Stored data:
Lemma outcome_identifies_witness :
  exists n n', attachOutcome (H := text_literals) obs_v2 ProfileV3 "q1" zeros 2 = Ok n /\
    attachOutcome (H := text_literals) obs_v2' ProfileV4 "q1" zeros 2 = Ok n' /\
    map (hash_of (H := text_literals)) (Outcome n) = map (hash_of (H := text_literals)) (Outcome n').
Proof.
  do 2 eexists. assert (E : attachOutcome (H := text_literals) obs_v2 ProfileV3 "q1" zeros 2 = Ok _) by (vm_compute; reflexivity).
  assert (E' : attachOutcome (H := text_literals) obs_v2' ProfileV4 "q1" zeros 2 = Ok _) by (vm_compute; reflexivity).
  split; [exact E|]. split; [exact E'|].
  assert (Gq : go_string "q1") by (vm_compute; discriminate). assert (Gz : go_string zeros) by (vm_compute; discriminate).
  assert (G2 : 2 <= max_int64) by (vm_compute; discriminate).
  assert (Gp : go_payloads (H := text_literals) (Release obs_v2)) by (apply go_payloads_check; vm_compute; reflexivity).
  assert (Gp' : go_payloads (H := text_literals) (Release obs_v2')) by (apply go_payloads_check; vm_compute; reflexivity).
  apply (proj1 (outcome_identifies (H := text_literals) _ _ _ _ _ _ _ _ _ _ _ _ Gq Gq Gz Gz G2 G2 Gp Gp' E E')).
  do 3 (split; [reflexivity|]). intros p.
  split; intros (a & Ha & Hp); exists a; (split; [|exact Hp]); revert Ha; cbn [Release obs_v2 obs_v2']; rewrite !elem_of_cons; tauto.
Defined.

(** Normalising keeps the bundle order of the fact it retains, which the JSON of
    the observation shows: one fact, listed with its bundle in two orders, has
    one payload and two observation digests. *)
Lemma observation_digest_shows_bundle_order :
  CanonicalPayload (H := text_literals) total_ab = CanonicalPayload (H := text_literals) total_ba /\
  bool_decide (ObservationDigest (H := text_literals) (MkObservation ProfileV2 [total_ab] [] []) =
               ObservationDigest (H := text_literals) (MkObservation ProfileV2 [total_ba] [] [])) = false.
Proof. split; vm_compute; reflexivity. Qed.
End FactSet.
(* ===== verification/Witness.v ===== *)
(** * Witness multisets and the facts of a relation

    The part of [src/internal/exposure/algebra_v2.go] and [fact.go] below the
    operators: multisets of base facts, keys composed from a tuple of texts, and
    the constructors of V2 facts.  The encoding of a PostgreSQL value
    ([CanonicalSQLValue]) is the class [SQLValues]. *)

From S2P Require Import Prelude GoBytes Ordering GoText Sha256 FactId FactSet.
Import GoText FactId.

(** [CanonicalSQLValue] over the dynamic values [V] of Go's [any]. *)
Class SQLValues (V : Type) := CanonicalSQLValue : string -> V -> result string.

(** No value is encoded as the empty text, and an encoding is a Go string. *)
Class SQLValuesLaws (V : Type) `{!SQLValues V} : Prop := {
  canonical_nonempty : forall sqlType (value : V), CanonicalSQLValue sqlType value <> Ok "";
  canonical_go_string : forall sqlType (value : V) text, CanonicalSQLValue sqlType value = Ok text -> go_string text }.

Module Witness.

Record WitnessItem := MkItem { iFact : FactID; iMultiplicity : Z }.
Abbreviation WitnessMultiset := (gmap string WitnessItem) (only parsing).

(** ** Keys of tuples *)
Definition key_material (domain : string) (values : list string) : bytes :=
  be_string domain ++ be_uint64 (Z.of_nat (length values)) ++ flat_map be_string values.

Definition ComposeCanonicalKeyV2 (domain : string) (values : list string) : result string :=
  fail_if (invalidToken domain || (length values =? 0)%nat) (bad "canonical key domain and values are required") ≫= fun _ =>
  Ok (Sha256.hex_sum (key_material domain values)).
Lemma observe_rows input fs rows : valid input -> rows ⊆ relRows input -> (forall f, f ∈ fs -> f ∈ map fID (relFields input)) ->
  forall facts ss st, observed facts ss st -> (forall x, x ∈ ss -> FactSet.wf x) ->
  Witness.collision_free (flat_map FactSet.range (ss ++ flat_map (row_supports fs) rows)) ->
  Witness.collision_free (facts ++ flat_map (row_released input fs) rows) ->
  exists st', fold_res (observe_row input fs) st rows = Ok st' /\
    observed (facts ++ flat_map (row_released input fs) rows) (ss ++ flat_map (row_supports fs) rows) st'.
Proof.
  intros Hv Hrows Hfs. induction rows as [|row rows IH]; intros facts ss st Hst Hss C C'; [exists st; cbn; by rewrite !app_nil_r|].
  assert (Hr : row ∈ relRows input) by (apply Hrows; by left). pose proof (proj1 (Forall_forall _ _) (v_rows _ Hv) row Hr) as R.
  cbn [flat_map] in *.
  assert (Es : row_supports fs row = Witness.Clone (rRowSupport row) :: map fst (field_deps row fs)) by done. rewrite Es in *. clear Es. cbn [app] in *.
  rewrite !(cons_middle _ ss) in *. rewrite !app_assoc in *.
  destruct st as [release influence]. destruct Hst as [Hrel Hinf]. cbn [fst snd] in Hrel, Hinf.
  assert (Hsub : forall a b, a ⊆ b -> flat_map FactSet.range a ⊆ flat_map FactSet.range b).
  { intros a b Hab x (s & Hs & Hx)%Witness.elem_flat_map. apply Witness.elem_flat_map. eauto. }
  assert (Hrw : FactSet.wf (Witness.Clone (rRowSupport row))) by (destruct (rok_dep _ _ _ R) as (s & w & -> & _ & D); apply (dep_support _ _ D)).
  destruct (merge_support ss influence (Witness.Clone (rRowSupport row)) Hinf Hss Hrw) as (influence' & Ei & Ui).
  { eapply Witness.collision_free_sub; [|exact C]. apply Hsub. intros s Hs. apply elem_of_app. left. apply elem_of_app. by left. }
  assert (Hss' : forall x, x ∈ ss ++ [Witness.Clone (rRowSupport row)] -> FactSet.wf x).
  { intros x [Hx|Hx%list_elem_of_singleton]%elem_of_app; [by apply Hss|by subst]. }
  destruct (observe_cells input row fs Hv Hr facts (ss ++ [Witness.Clone (rRowSupport row)]) (release, influence') (conj Hrel Ui) Hfs Hss')
    as (st' & Es & Ho).
  { eapply Witness.collision_free_sub; [|exact C]. apply Hsub. intros s Hs. apply elem_of_app. by left. }
  { eapply Witness.collision_free_sub; [|exact C']. intros x Hx. apply elem_of_app. by left. }
  cbn [fold_res]. assert (E : observe_row input fs (release, influence) row = Ok st').
  { unfold observe_row. cbn [fst snd]. rewrite Ei. cbn [mbind result_bind]. done. }
  rewrite E. cbn [mbind result_bind]. apply IH; [|done| |done|done].
  - intros x Hx. apply Hrows. by right.
  - intros x [Hx|Hx]%elem_of_app; [by apply Hss'|]. apply list_elem_of_fmap in Hx as (d & -> & Hd).
    destruct (row_deps_ok input fs row Hv Hr) as [Hok _]. rewrite Forall_forall in Hok. apply (dep_support (relSnapshotBundle input) d), Hok. by right.
Qed.
Definition join_cells (leftRow rightRow : AnnotatedRowV2 V) (d : dependency) (predicate : JoinPredicateV2) : result dependency :=
  d ← depend_on leftRow d (jLeftField predicate);
  depend_on rightRow d (jRightField predicate).

Definition join_pair left right (predicates : list JoinPredicateV2) (leftRow rightRow : AnnotatedRowV2 V) : result (AnnotatedRowV2 V) :=
  leftIdentity ← relationRowIdentityV2 left leftRow;
  rightIdentity ← relationRowIdentityV2 right rightRow;
  key ← joinRowKeyV2 leftIdentity rightIdentity;
  support ← FactSet.MergeChecked (Clone (rRowSupport leftRow)) (Clone (rRowSupport rightRow));
  '(support, witness) ← fold_res (join_cells leftRow rightRow) (support, Clone (rRowWitness leftRow)) predicates;
  witness ← Witness.Merge witness (Clone (rRowWitness rightRow));
  Ok (MkRow key ((cloneCellV2 <$> rCells rightRow) ∪ (cloneCellV2 <$> rCells leftRow)) (Some support) (Some witness)
        (rOrigins leftRow ++ rOrigins rightRow)).

Definition join_left left right (predicates : list JoinPredicateV2) (keys : join_keys) (index : list (bytes * AnnotatedRowV2 V))
    (rows : list (AnnotatedRowV2 V)) (leftRow : AnnotatedRowV2 V) : result (list (AnnotatedRowV2 V)) :=
  key ← joinEqualityKeyV2 leftRow (jkLeft keys) (jkTypes keys);
  match key with
  | None => Ok rows
  | Some key =>
      fold_res (fun rows entry => row ← join_pair left right predicates leftRow entry.2; Ok (rows ++ [row])) rows
        (filter (fun entry => entry.1 = key) index)
  end.

Definition JoinOnV2 left right (predicates : list JoinPredicateV2) : result (RelationV2 V) :=
  ValidateRelationV2 left ≫= fun _ =>
  ValidateRelationV2 right ≫= fun _ =>
  fail_if (length predicates =? 0)%nat (bad "V2 equijoin requires at least one equality") ≫= fun _ =>
  keys ← fold_res (join_predicate left right) (MkKeys [] [] [] []) predicates;
  requireFieldsV2 left (jkLeft keys) ≫= fun _ =>
  requireFieldsV2 right (jkRight keys) ≫= fun _ =>
  bundle ← mergeSnapshotBundles (relSnapshotBundle left) (relSnapshotBundle right);
  fieldMap ← fold_res field_map_step ∅ (relFields left ++ relFields right);
  index ← fold_res (index_step (jkRight keys) (jkTypes keys)) [] (relRows right);
  rows ← fold_res (join_left left right predicates keys index) [] (relRows left);
  validated (MkRelation (sorted_values fieldMap) rows bundle false).

Definition JoinV2 left right (leftKey rightKey : string) : result (RelationV2 V) :=
  JoinOnV2 left right [MkPredicate leftKey rightKey].

(** ** Union *)
Definition distinct_components (fields : list FieldV2) row : result (list string) :=
  fold_res (fun components field =>
    cell ← cell_at row (fID field);
    canonical ← CanonicalSQLValue (fSQLType field) (cValue cell);
    Ok (components ++ [fSQLType field; canonical])) [normalizedSchemaV2 fields] fields.

(** [sort.Slice] by identifier. *)
#[local] Instance field_compare : Compare FieldV2 := compare_on fID.
Definition sort_fields (fields : list FieldV2) : list FieldV2 := go_sort fields.

Definition distinct_step (fields : list FieldV2) (st : bool * list string) row : result (bool * list string) :=
  let '(distinct, seen) := st in
  if negb distinct then Ok st else
  components ← distinct_components fields row;
  key ← Witness.ComposeCanonicalKeyV2 "union-distinct-row" components;
  Ok (if in_list key seen then (false, seen) else (true, key :: seen)).
Definition relationTuplesDistinctV2 input : result bool :=
  '(distinct, _) ← fold_res (distinct_step (sort_fields (relFields input))) (true, []) (relRows input); Ok distinct.

(** [reflect.DeepEqual] of two relations. *)
Definition deep_map {A} (eq : A -> A -> bool) (m m' : gmap string A) : bool :=
  (size m =? size m')%nat &&
  forallb (fun entry : string * A => match m' !! entry.1 with Some x => eq entry.2 x | None => false end) (map_to_list m).
Definition deep_list {A} (eq : A -> A -> bool) (l l' : list A) : bool :=
  (length l =? length l')%nat && forallb (fun pair : A * A => eq pair.1 pair.2) (zip l l').
#[local] Instance FactID_eq_dec : EqDecision FactID.
Proof. solve_decision. Defined.
#[local] Instance WitnessItem_eq_dec : EqDecision Witness.WitnessItem.
Proof. solve_decision. Defined.
#[local] Instance FieldV2_eq_dec : EqDecision FieldV2.
Proof. solve_decision. Defined.
#[local] Instance RowOriginV2_eq_dec : EqDecision RowOriginV2.
Proof. solve_decision. Defined.
(* ===== verification/JoinProps.v ===== *)
(** * What a join does

    [JoinOnV2] builds an index of the right rows by their equality key and looks
    every left row up in it.  The reference is the nested loop over all pairs of
    rows that keeps those on which every SQL equality is TRUE. *)

From S2P Require Import Prelude GoBytes Ordering GoText Sha256 FactId FactSet Witness Relation RelationProps RelationJoin.
Import GoText FactId Relation RelationProps RelationJoin.

Module JoinProps.

(** ** Texts without NUL *)
Fixpoint no_nul (s : string) : Prop := match s with "" => True | String.String c s => c <> ascii_of_nat 0 /\ no_nul s end.

Lemma nul_prefix a : forall b x y, no_nul a -> no_nul b -> a +:+ nul +:+ x = b +:+ nul +:+ y -> a = b.
Proof.
  induction a as [|c a IH]; intros [|d b] x y; cbn; [done|..].
  - intros _ [Hd _] [= E _]. by destruct Hd.
  - intros [Hc _] _ [= E _]. by destruct Hc.
  - intros [_ Ha] [_ Hb] [= -> E]. f_equal. by eapply IH.
Qed.

Section props.
Context `{SQLLiterals} {V : Type} `{!SQLValues V, !SQLValuesLaws V}.
Implicit Types (left right l r : RelationV2 V) (row lrow rrow : AnnotatedRowV2 V) (cell : CellV2 V) (d : dependency) (p : JoinPredicateV2).

Definition swapped (p : JoinPredicateV2) : JoinPredicateV2 := MkPredicate (jRightField p) (jLeftField p).
Definition predicate_key p : string := jLeftField p +:+ nul +:+ jRightField p.

(** ** Predicates *)
Definition key_type left p : string :=
  match CanonicalSQLTypeV2 (type_of (fieldTypeMapV2 left) (jLeftField p)) with Ok t => t | Err _ => "" end.

(** The two fields exist and have the same type and collation. *)
Record joinable left right p : Prop := {
  jo_left : jLeftField p ∈ map fID (relFields left);
  jo_right : jRightField p ∈ map fID (relFields right);
  jo_type : exists t, CanonicalSQLTypeV2 (type_of (fieldTypeMapV2 left) (jLeftField p)) = Ok t /\
    CanonicalSQLTypeV2 (type_of (fieldTypeMapV2 right) (jRightField p)) = Ok t /\
    (isCollatableTypeV2 t = true ->
       let lf := fieldDefinitionV2 left (jLeftField p) in let rf := fieldDefinitionV2 right (jRightField p) in
       fCollation lf = fCollation rf /\ fCollationVersion lf = fCollationVersion rf /\
       fCollationDeterministic lf = true /\ fCollationDeterministic rf = true) }.

Lemma joinable_flip left right p : joinable left right p -> joinable right left (swapped p).
Proof. intros [Hl Hr (t & El & Er & Hc)]. split; [done|done|]. exists t. split; [done|]. split; [done|]. cbv zeta in *. cbn [swapped jLeftField jRightField]. naive_solver. Qed.

Lemma join_predicate_ok left right keys p keys' : join_predicate left right keys p = Ok keys' <->
  joinable left right p /\ predicate_key p ∉ jkSeen keys /\
  keys' = MkKeys (jkLeft keys ++ [jLeftField p]) (jkRight keys ++ [jRightField p]) (jkTypes keys ++ [key_type left p]) (predicate_key p :: jkSeen keys).
Proof.
  unfold join_predicate. cbv zeta. fold (predicate_key p). rewrite !seq_ok, fail_if_ok, in_list_false, bind_ok.
  rewrite !require_ok. unfold key_type. split.
  - intros ([_ Hl] & [_ Hr] & Hn & lt & El & (rt & Er & [Ht%negb_false_iff%same_true [Hc <-%Ok_inj]%fail_if_bind_ok]%fail_if_bind_ok)%bind_ok).
    subst rt. rewrite El. split; [|done]. split; [apply Hl; by left|apply Hr; by left|].
    exists lt. split; [done|]. split; [done|]. intros Ht. rewrite Ht in Hc. cbn [andb] in Hc.
    rewrite !orb_false_iff, !negb_false_iff, !same_true in Hc. naive_solver.
  - intros ([Hl Hr (t & El & Er & Hc)] & Hn & ->). split; [split; [apply NoDup_singleton|by intros f ->%list_elem_of_singleton]|].
    split; [split; [apply NoDup_singleton|by intros f ->%list_elem_of_singleton]|]. split; [done|]. exists t. split; [done|].
    rewrite Er, El. cbn [mbind result_bind]. rewrite (proj2 (same_true t t) eq_refl). cbn [negb fail_if mbind result_bind].
    destruct (isCollatableTypeV2 t); [|done]. cbn [andb]. destruct (Hc eq_refl) as (-> & -> & -> & ->).
    by rewrite !(proj2 (same_true _ _) eq_refl).
Qed.

Definition keys_of left (ps : list JoinPredicateV2) : join_keys :=
  MkKeys (map jLeftField ps) (map jRightField ps) (map (key_type left) ps) (rev (map predicate_key ps)).

Lemma join_predicates_ok left right ps : forall keys keys', fold_res (join_predicate left right) keys ps = Ok keys' <->
  Forall (joinable left right) ps /\ NoDup (map predicate_key ps) /\ (forall p, p ∈ ps -> predicate_key p ∉ jkSeen keys) /\
  keys' = MkKeys (jkLeft keys ++ map jLeftField ps) (jkRight keys ++ map jRightField ps) (jkTypes keys ++ map (key_type left) ps)
            (rev (map predicate_key ps) ++ jkSeen keys).
Proof.
  induction ps as [|p ps IH]; intros keys keys'; cbn [fold_res map rev].
  - rewrite !app_nil_r. cbn [app]. destruct keys. split; [intros <-%Ok_inj; split; [constructor|]; split; [constructor|]; split; [by intros p ?%elem_of_nil|done]|by intros (_ & _ & _ & ->)].
  - rewrite bind_ok, Forall_cons, NoDup_cons. setoid_rewrite join_predicate_ok. setoid_rewrite IH. split.
    + intros (k & (Hj & Hn & ->) & HF & Hnd & Hs & ->). cbn [jkLeft jkRight jkTypes jkSeen] in *. rewrite <- !app_assoc. split; [done|]. split.
      * split; [|done]. intros (q & E & Hq)%list_elem_of_fmap. apply (Hs q Hq). rewrite <- E. by left.
      * split; [|done]. intros q [->|Hq]%elem_of_cons; [done|]. intros Hin. apply (Hs q Hq). by right.
    + intros ((Hj & HF) & (Hnot & Hnd) & Hs & ->). eexists. split; [split; [done|]; split; [apply Hs; by left|done]|].
      cbn [jkLeft jkRight jkTypes jkSeen]. rewrite <- !app_assoc. split; [done|]. split; [done|]. split; [|done].
      intros q Hq [E|Hin]%elem_of_cons; [|apply (Hs q); [by right|done]]. apply Hnot. apply list_elem_of_fmap. eauto.
Qed.

(** ** Equality keys *)
Lemma canonical_type_fixed t : CanonicalSQLTypeV2 t = Ok t -> normalizeSQLType t = t.
Proof. unfold CanonicalSQLTypeV2. cbv zeta. destruct (in_list _ _); [by intros ?%Ok_inj|by destruct (bool_decide _)]. Qed.

Lemma field_type r f : valid r -> f ∈ relFields r -> type_of (fieldTypeMapV2 r) (fID f) = fSQLType f.
Proof.
  intros Hv Hf. unfold type_of, fieldTypeMapV2, field_types. rewrite (types_lookup (fun f => normalizeSQLType (fSQLType f))); [|apply Hv|done].
  cbn. apply canonical_type_fixed. pose proof (proj1 (Forall_forall _ _) (v_field_ok _ Hv) f Hf) as Hok. apply Hok.
Qed.

(** The canonical value of a cell of a valid relation. *)
Lemma cell_canonical r row x t : valid r -> row ∈ relRows r -> x ∈ map fID (relFields r) ->
  CanonicalSQLTypeV2 (type_of (fieldTypeMapV2 r) x) = Ok t ->
  exists cell c, rCells row !! x = Some cell /\ CanonicalSQLValue t (cValue cell) = Ok c.
Proof.
  intros Hv Hr (f & -> & Hf)%list_elem_of_fmap Ht. pose proof (proj1 (Forall_forall _ _) (v_rows _ Hv) row Hr) as R.
  rewrite field_type in Ht by done. pose proof (proj1 (Forall_forall _ _) (v_field_ok _ Hv) f Hf) as Hok. rewrite (fok_type _ Hok) in Ht. apply Ok_inj in Ht as <-.
  destruct (rok_cells _ _ _ R f Hf) as (cell & Hc & Hcell). destruct (cok_value _ _ _ Hcell) as (c & Ec & _). rewrite (cok_type _ _ _ Hcell) in Ec. eauto.
Qed.

Definition canon row (x t : string) : string :=
  match rCells row !! x with Some cell => match CanonicalSQLValue t (cValue cell) with Ok c => c | Err _ => "" end | None => "" end.

Section equality.
Variables (side : JoinPredicateV2 -> string) (ty : JoinPredicateV2 -> string).
Definition key_values (ps : list JoinPredicateV2) row : list string := map (fun p => canon row (side p) (ty p)) ps.
Definition encode (pair : string * string) : bytes := be_string pair.1 ++ be_string pair.2.
Definition encoded (ps : list JoinPredicateV2) row : bytes := flat_map (fun p => encode (ty p, canon row (side p) (ty p))) ps.
(** The key of a row: none when one of its values is NULL. *)
Definition row_key (ps : list JoinPredicateV2) row : option bytes :=
  if in_list "null" (key_values ps row) then None else Some (be_uint64 (Z.of_nat (length ps)) ++ encoded ps row).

→ **AIM OF THE TASK**: Each line above from the one with "Definition keys_of left" up to and including the one with "keys' = MkKeys (jkLeft keys ++ map" must be set down exactly, and no line outside that span may appear.

→ **ANSWER FOR THIS EXERCISE**:
Definition keys_of left (ps : list JoinPredicateV2) : join_keys :=
  MkKeys (map jLeftField ps) (map jRightField ps) (map (key_type left) ps) (rev (map predicate_key ps)).

Lemma join_predicates_ok left right ps : forall keys keys', fold_res (join_predicate left right) keys ps = Ok keys' <->
  Forall (joinable left right) ps /\ NoDup (map predicate_key ps) /\ (forall p, p ∈ ps -> predicate_key p ∉ jkSeen keys) /\
  keys' = MkKeys (jkLeft keys ++ map jLeftField ps) (jkRight keys ++ map jRightField ps) (jkTypes keys ++ map (key_type left) ps)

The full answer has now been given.